At the rally on Wednesday, prominent Swedish author Marcus Birro, read one of his poems, a line within that called out to me – “Love is always stronger than death”
Love is the deciding factor, whatever else happens in terms of us and emotions it is love that wins out. Love makes us happy, makes us sorrowful – if it wasn’t my love for Fuat and Etina, then I wouldn’t be suffering anywhere near as much as I am now (if at all).
But can we really wish to remove the pain, thereby removing the love too? I don’t think anyone does that by choice, it’s something that happens to us, that is if we are really unlucky.
We all love and want to be loved, it is that simple.
I’m still not at a point where I can formulate any thoughts beyond the next few hours and where my reactions to things heard and seen range from sorrow, to love, to anger.
I am amazed at the way people aren’t affected by the recent news events here in Sweden (and the world) but at the same time realise I was one of them only two weeks ago.
I am angry that someone removed my brother from his rightful place in the world, and is still free.
I am aware of how much I love Etina, at how much seeing her pain is killing me. I watch the siblings go through their different phases, unable to help them, hoping that by being there is enough, enough as can be expected from a word so insignificant.
My sorrow comes from my own selfish need to spend more time with my brother, for wanting Maddoc to grow up, so Fuat can impart his immense knowledge upon my multi-cultural boy and make him a more tolerant, open, caring and thoughtful person.
I want to be more tolerant than I am, and I want Fuat to show me how.

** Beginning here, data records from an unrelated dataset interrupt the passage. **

(* ===== verification/SolverIndependentValues.v ===== *)
(** * Independent factors: initial values

    [getAllIndependentConstraintsSets] ends with a partition of the
    constraints (and the negated query) into factors that share no position;
    the solutions of the factors, merged position by position, solve the whole
    query.  With this the independence solver keeps the contract of a
    solver. *)

From stdpp Require Import sorting.
From S2P Require Import Prelude ExprData ExprCreate ExprSem ExprBool ExprArith ExprBits ExprSpec ExprOrder ExprHeap ExprEval ExprReads Solver SolverStaged SolverCexCaching SolverIndependent SolverIndependentSpec.

(** ** The factors *)

Section Factors.
Context `{Universe}.

Record factor_ok (f : IndependentElementSet) : Prop := {
  fo_ies : ies_of (ies_exprs f) f;
  fo_exprs : ies_exprs f <> []
}.

Abbreviation all_exprs fs := (concat (map ies_exprs fs)).
Abbreviation apart := (fun f g => ies_intersects f g = false).

(** What [absorb] leaves. *)
Record absorbed (cur : IndependentElementSet) (fs : list IndependentElementSet)
    (c : IndependentElementSet) (keep : list IndependentElementSet) (done : bool) : Prop := {
  ab_ok : factor_ok c;
  ab_keep : keep ⊆ fs;
  ab_exprs : ies_exprs c ++ all_exprs keep ≡ₚ ies_exprs cur ++ all_exprs fs;
  ab_length : (length keep <= length fs)%nat;
  ab_shrinks : done = false -> (length keep < length fs)%nat;
  ab_done : done = true -> same_cells c cur /\ Forall (apart c) keep
}.

Lemma factor_add f g : factor_ok f -> factor_ok g ->
  factor_ok (ies_add f g).1 /\ ies_exprs (ies_add f g).1 = ies_exprs f ++ ies_exprs g /\
  ((ies_add f g).2 = false -> same_cells (ies_add f g).1 f).
Proof.
  intros [Hf Hne] [Hg _]. destruct (ies_add_ok f g _ _ Hf Hg) as (Hadd & Hsame & _ & _).
  pose proof (io_exprs _ _ Hadd) as E. split_and!; [|done..]. split; rewrite E; [done|].
  intros Hnil. by apply app_nil in Hnil as [? _].
Qed.

Lemma absorb_ok fs : forall cur, factor_ok cur -> Forall factor_ok fs ->
  let '(c, keep, done) := absorb cur fs in absorbed cur fs c keep done.
Proof.
  induction fs as [|g fs IH]; intros cur Hcur Hfs; simpl.
  { split; simpl; auto; try done. }
  apply Forall_cons in Hfs as [Hg Hfs]. destruct (ies_intersects cur g) eqn:Ei.
  - destruct (factor_add cur g Hcur Hg) as (Hadd & Ee & Hsame).
    destruct (ies_add cur g) as [cur' m]. simpl in *. specialize (IH cur' Hadd Hfs).
    destruct (absorb cur' fs) as [[c keep] done]. destruct IH as [H1 H2 H3 H4 H5 H6].
    split; simpl; [done|set_solver| |lia|lia|].
    + by rewrite H3, Ee, app_assoc.
    + intros [Hm Hd]%andb_true_iff. apply negb_true_iff in Hm. destruct (H6 Hd) as [[S1 S2] Hap].
      destruct (Hsame Hm) as [S3 S4]. split; [split; congruence|done].
  - specialize (IH cur Hcur Hfs). destruct (absorb cur fs) as [[c keep] done].
    destruct IH as [H1 H2 H3 H4 H5 H6]. split; simpl; [done|set_solver| |lia| |].
    + rewrite (Permutation_app_swap_app (ies_exprs c)), H3. apply Permutation_app_swap_app.
    + intros Hd. specialize (H5 Hd). lia.
    + intros Hd. destruct (H6 Hd) as [Hs Hap]. split; [done|]. constructor; [|done].
      by rewrite (ies_intersects_same c cur g g).
Qed.

(** What a turn of the outer loop leaves. *)
Record passed (fs result : list IndependentElementSet) (done : bool) : Prop := {
  pa_ok : Forall factor_ok result;
  pa_exprs : all_exprs result ≡ₚ all_exprs fs;
  pa_length : (length result <= length fs)%nat;
  pa_shrinks : done = false -> (length result < length fs)%nat;
  pa_done : done = true ->
    Forall (fun f => exists g, g ∈ fs /\ same_cells f g) result /\ ForallOrdPairs apart result
}.

Lemma factor_pass_ok fuel : forall fs,
  (length fs < fuel)%nat -> Forall factor_ok fs ->
  exists result done, factor_pass fuel fs = Ret (result, done) /\ passed fs result done.
Proof.
  induction fuel as [|n IH]; intros fs Hn Hfs; [lia|]. destruct fs as [|cur fs]; simpl.
  { exists [], true. split; [done|]. split; simpl; auto; try done. intros _. split; constructor. }
  apply Forall_cons in Hfs as [Hcur Hfs]. pose proof (absorb_ok fs cur Hcur Hfs) as Ha.
  destruct (absorb cur fs) as [[c keep] d]. destruct Ha as [H1 H2 H3 H4 H5 H6]. simpl in Hn.
  assert (Hkeep : Forall factor_ok keep) by (rewrite Forall_forall in *; auto).
  destruct (IH keep ltac:(lia) Hkeep) as (rest & d' & -> & [P1 P2 P3 P4 P5]).
  cbn [mbind outcome_bind fst snd]. exists (c :: rest), (d && d'). split; [done|]. split; simpl.
  - by constructor.
  - by rewrite P2.
  - lia.
  - intros [Hd|Hd]%andb_false_iff; [specialize (H5 Hd)|specialize (P4 Hd)]; lia.
  - intros [Hd Hd']%andb_true_iff. destruct (H6 Hd) as [Hs Hap]. destruct (P5 Hd') as [Hsub Hord].
    rewrite Forall_forall in Hap. split; (constructor; [|]).
    + exists cur. split; [left|done].
    + eapply Forall_impl; [exact Hsub|]. intros f (g & Hg & Hfg). exists g. split; [|done]. right. auto.
    + eapply Forall_impl; [exact Hsub|]. intros f (g & Hg & Hfg). simpl.
      rewrite (ies_intersects_same c c f g); [auto|by split|done].
    + done.
Qed.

Someone has taken that possibility away from me, needlessly but believe me I am not going to stop looking – there is much I can read and much I can study of my Abe’s (Turkish for ‘big brother’) work and I plan to do that, I for one will not let him die in vain.

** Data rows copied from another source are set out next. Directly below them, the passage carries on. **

(* ===== verification/SolverValidating.v ===== *)
(** * The validating solver

    [lib/Solver/ValidatingSolver.cpp]: every answer of a solver is checked
    against a second one, the oracle, and an answer that it does not confirm
    stops the program.  The oracle may be a solver of its own or the core
    solver at the bottom of the chain that is checked, whose state both then
    share: the two are reached through views of one state.

    The contract says that between correct solvers no check fails. *)

From S2P Require Import Prelude ExprData ExprCreate ExprSem ExprBool ExprArith ExprBits ExprSpec ExprOrder ExprHeap ExprEval ExprReads Solver SolverStaged SolverCexCaching.

(** A part of a state on which calls can be made. *)
Record view (T S : Type) : Type := mkView { view_get : T -> S; view_put : S -> T -> T }.
Arguments mkView {_ _} _ _.
Arguments view_get {_ _} _ _.
Arguments view_put {_ _} _ _ _.

Definition on {T S A} (v : view T S) (m : SM S A) : SM T A := zoom (view_get v) (view_put v) m.

Section Validating.
Context `{ExprOptions} {S W T : Type} `{!Solver S} `{!Solver W}.
Variables (solver : view T S) (oracle : view T W).

Definition ValidatingSolver__computeTruth (q : Query) : SM T bool :=
  isValid ← on solver (computeTruth q);
  answer ← on oracle (computeTruth q);
  _ ← lift (assertM (bool_decide (isValid = answer)));
  mret isValid.

Definition ValidatingSolver__computeValidity (q : Query) : SM T Validity.t :=
  result ← on solver (computeValidity q);
  answer ← on oracle (computeValidity q);
  _ ← lift (assertM (bool_decide (result = answer)));
  mret result.

Definition ValidatingSolver__computeValue (q : Query) : SM T Expr :=
  result ← on solver (computeValue q);
  differs ← lift (NeExpr__create (expr q) result);
  answer ← on oracle (computeTruth (withExpr q differs));
  _ ← lift (assertM (negb answer));
  mret result.

(** The inner loop: the [n] bytes of [array] from position [j] on. *)
Fixpoint bind_bytes (array : Array) (values : list Z) (j : Z) (n : nat) : outcome (list Expr) :=
  match n with
  | O => Ret []
  | Datatypes.S n =>
      value ← of_option MemError (values !! Z.to_nat j);
      r ← ReadExpr__create array NoUpdate (Constant (ConstantExpr__alloc j (adomain array)));
      e ← EqExpr__create r (Constant (ConstantExpr__alloc value (arange array)));
      rest ← bind_bytes array values (j + 1) n;
      Ret (e :: rest)
  end.

Fixpoint bind_objects (objects : list Array) (values : list (list Z)) : outcome (list Expr) :=
  match values with
  | [] => Ret []
  | v :: values =>
      match objects with
      | [] => Stop MemError
      | array :: objects =>
          bs ← bind_bytes array v 0 (Z.to_nat (asize array));
          rest ← bind_objects objects values;
          Ret (bs ++ rest)
      end
  end.

Fixpoint conjoin (acc : Expr) (cs : list Expr) : outcome Expr :=
  match cs with
  | [] => Ret acc
  | c :: cs => acc' ← AndExpr__create acc c; conjoin acc' cs
  end.

Definition ValidatingSolver__computeInitialValues (q : Query) (objects : list Array)
    : SM T (option (list (list Z))) :=
  r ← on solver (computeInitialValues q objects);
  query ← match r with
          | Some values =>
              lift (bindings ← bind_objects objects values;
                    neg ← Expr__createIsZero (expr q);
                    all ← conjoin neg (constraints q);
                    Ret (mkQuery bindings all))
          | None => mret q
          end;
  answer ← on oracle (computeTruth query);
  _ ← lift (assertM answer);
  mret r.

Definition ValidatingSolver_solver : Solver T := {|
  computeTruth := ValidatingSolver__computeTruth;
  computeValidity := ValidatingSolver__computeValidity;
  computeValue := ValidatingSolver__computeValue;
  computeInitialValues := ValidatingSolver__computeInitialValues
|}.

End Validating.

(** ** The checks succeed *)

Section Bindings.
Context `{ExprOptions} `{DivByZero} `{Universe}.

Lemma bind_byte_ok a v j :
  known a -> wf_array a -> isSymbolicArray a = true -> 0 <= v < 256 -> 0 <= j < asize a ->
  exists r e, ReadExpr__create a NoUpdate (Constant (ConstantExpr__alloc j (adomain a))) = Ret r /\
    EqExpr__create r (Constant (ConstantExpr__alloc v (arange a))) = Ret e /\
    good e /\ getWidth e = 1 /\ forall rho, in_domain rho -> eval rho e = Z.b2z (rho a j =? v).
Proof.
  intros Ha Hwf Hs Hv Hj. pose proof (heap_shape (aaddr a)) as (Hd & Hr & _). rewrite Ha in Hd, Hr.
  pose proof Hwf as (_ & _ & Hsz & _).
  assert (Hc : isConstantArray a = false) by (unfold isConstantArray; by rewrite Hs).
  assert (Hread : creates in_domain 8 (fun rho => rho a j)
    (ReadExpr__create a NoUpdate (Constant (ConstantExpr__alloc j (adomain a))))).
  { rewrite <- Hr. eapply creates_ext.
    - apply (ReadExpr__create_creates in_domain a NoUpdate (fun _ => j mod 2 ^ adomain a)).
      + done.
      + lia.
      + apply denotes_alloc. by rewrite Hd.
      + done.
      + done.
      + congruence.
    - intros rho HD. simpl. rewrite Hd, Z.mod_small by lia. unfold array_value. rewrite Hc, Hr. simpl.
      apply Z.mod_small. apply HD; [done|lia]. }
  destruct (creates_good _ _ _ Hread) as (r & E & Hg & Hw & Hev).
  { by apply ReadExpr__create_closed. }
  destruct (creates_good 1 (fun rho => Z.b2z (rho a j =? v))
    (EqExpr__create r (Constant (ConstantExpr__alloc v (arange a))))) as (e & E' & Hg' & Hw' & Hev').
  - eapply creates_ext; [eapply (EqExpr__create_creates in_domain 8)|].
    + rewrite <- Hw. by apply good_denotes.
    + rewrite Hr. by apply denotes_alloc.
    + intros rho HD. simpl. rewrite Hev by done. by rewrite (Z.mod_small v (2 ^ 8)) by lia.
  - apply EqExpr__create_closed; [apply Hg|done].
  - by exists r, e.
Qed.

(** The constraints say that the bytes are those of an assignment. *)
Record pins (P : assignment -> Prop) (cs : list Expr) : Prop := {
  pins_good : good_constraints cs;
  pins_holds : forall rho, in_domain rho -> Forall (fun c => eval rho c = 1) cs <-> P rho
}.

Lemma pins_app P Q cs ds :
  pins P cs -> pins Q ds -> pins (fun rho => P rho /\ Q rho) (cs ++ ds).
Proof.
  intros [G1 H1'] [G2 H2']. split; [by apply Forall_app|].
  intros rho HD. by rewrite Forall_app, H1', H2'.
Qed.

Lemma pins_ext (P Q : assignment -> Prop) cs :
  (forall rho, in_domain rho -> P rho <-> Q rho) -> pins P cs -> pins Q cs.
Proof. intros HPQ [G Hh]. split; [done|]. intros rho HD. by rewrite Hh, HPQ. Qed.

Lemma bind_bytes_ok rho0 a bytes n : forall j,
  in_domain rho0 -> known a -> wf_array a -> isSymbolicArray a = true -> bytes_of rho0 a bytes ->
  0 <= j -> j + Z.of_nat n = asize a ->
  exists cs, bind_bytes a bytes j n = Ret cs /\
    pins (fun rho => forall i, j <= i < asize a -> rho a i = rho0 a i) cs.
Proof.
  induction n as [|n IH]; intros j HD Ha Hwf Hs Hb Hj Hn; cbn [bind_bytes].
  { exists []. split; [done|]. split; [constructor|]. intros rho _. split; [lia|constructor]. }
  destruct Hb as [Hlen Hb]. destruct (lookup_lt_is_Some_2 bytes (Z.to_nat j) ltac:(lia)) as [v Hv].
  rewrite Hv. cbn [of_option mbind outcome_bind]. apply Hb in Hv. rewrite Z2Nat.id in Hv by lia.
  pose proof (HD a j Ha Hj) as [Hr _]. rewrite <- Hv in Hr.
  destruct (bind_byte_ok a v j) as (r & e & E1 & E2 & Hg & Hw & Hev); auto; [lia|].
  rewrite E1. cbn [mbind outcome_bind]. rewrite E2. cbn [mbind outcome_bind].
  destruct (IH (j + 1)) as (cs & -> & Hcs); auto; [by split|lia|lia|].
  cbn [mbind outcome_bind]. exists (e :: cs). split; [done|].
  change (e :: cs) with ([e] ++ cs).
  eapply pins_ext; [|refine (pins_app (fun rho => rho a j = rho0 a j) _ [e] cs _ Hcs)].
  - intros rho _. split.
    + intros [Hj' Hrest] i Hi. destruct (decide (i = j)) as [->|]; [done|]. apply Hrest. lia.
    + intros Hall. split; [apply Hall; lia|]. intros i Hi. apply Hall. lia.
  - split; [by constructor|]. intros rho HDr. rewrite Forall_singleton, Hev by done. subst v.
    destruct (Z.eqb_spec (rho a j) (rho0 a j)); simpl; split; intros; done || lia.
Qed.

Definition pinned (rho0 : assignment) (objects : list Array) (rho : assignment) : Prop :=
  forall a i, a ∈ objects -> 0 <= i < asize a -> rho a i = rho0 a i.

Lemma bind_objects_ok rho0 objects values :
  in_domain rho0 ->
  Forall (fun a => known a /\ wf_array a /\ isSymbolicArray a = true) objects ->
  Forall2 (bytes_of rho0) objects values ->
  exists cs, bind_objects objects values = Ret cs /\ pins (pinned rho0 objects) cs.
Proof.
  intros HD Ho Hv. induction Hv as [|a bytes objects values Hb Hv IH]; simpl.
  { exists []. split; [done|]. split; [constructor|]. intros rho _. split; [|constructor].
    by intros _ a i Ha%elem_of_nil. }
  apply Forall_cons in Ho as [(Ha & Hwf & Hs) Ho].
  pose proof (heap_shape (aaddr a)) as (_ & _ & Hsz). rewrite Ha in Hsz.
  destruct (bind_bytes_ok rho0 a bytes (Z.to_nat (asize a)) 0) as (cs & -> & Hcs); auto; try lia.
  cbn [mbind outcome_bind]. destruct (IH Ho) as (ds & -> & Hds). cbn [mbind outcome_bind].
  exists (cs ++ ds). split; [done|]. eapply pins_ext; [|by apply pins_app]. intros rho _.
  unfold pinned. split.
  - intros [H1' H2'] b i [->|Hb']%elem_of_cons Hi; auto.
  - intros Hall. split; intros; apply Hall; set_solver.
Qed.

It’s 21st December today and there is mourning to come. There is no date for a funeral yet as the police are keeping my brother’s body as evidence. The funeral will not be until after New Year and will be a significant start to next year.
1915 was Seyfo, the year of the sword, the year that the Ottoman Empire tried to wipe the Assyrians from the face of the Earth.
2008 will be the Deniz family’s year of the sword.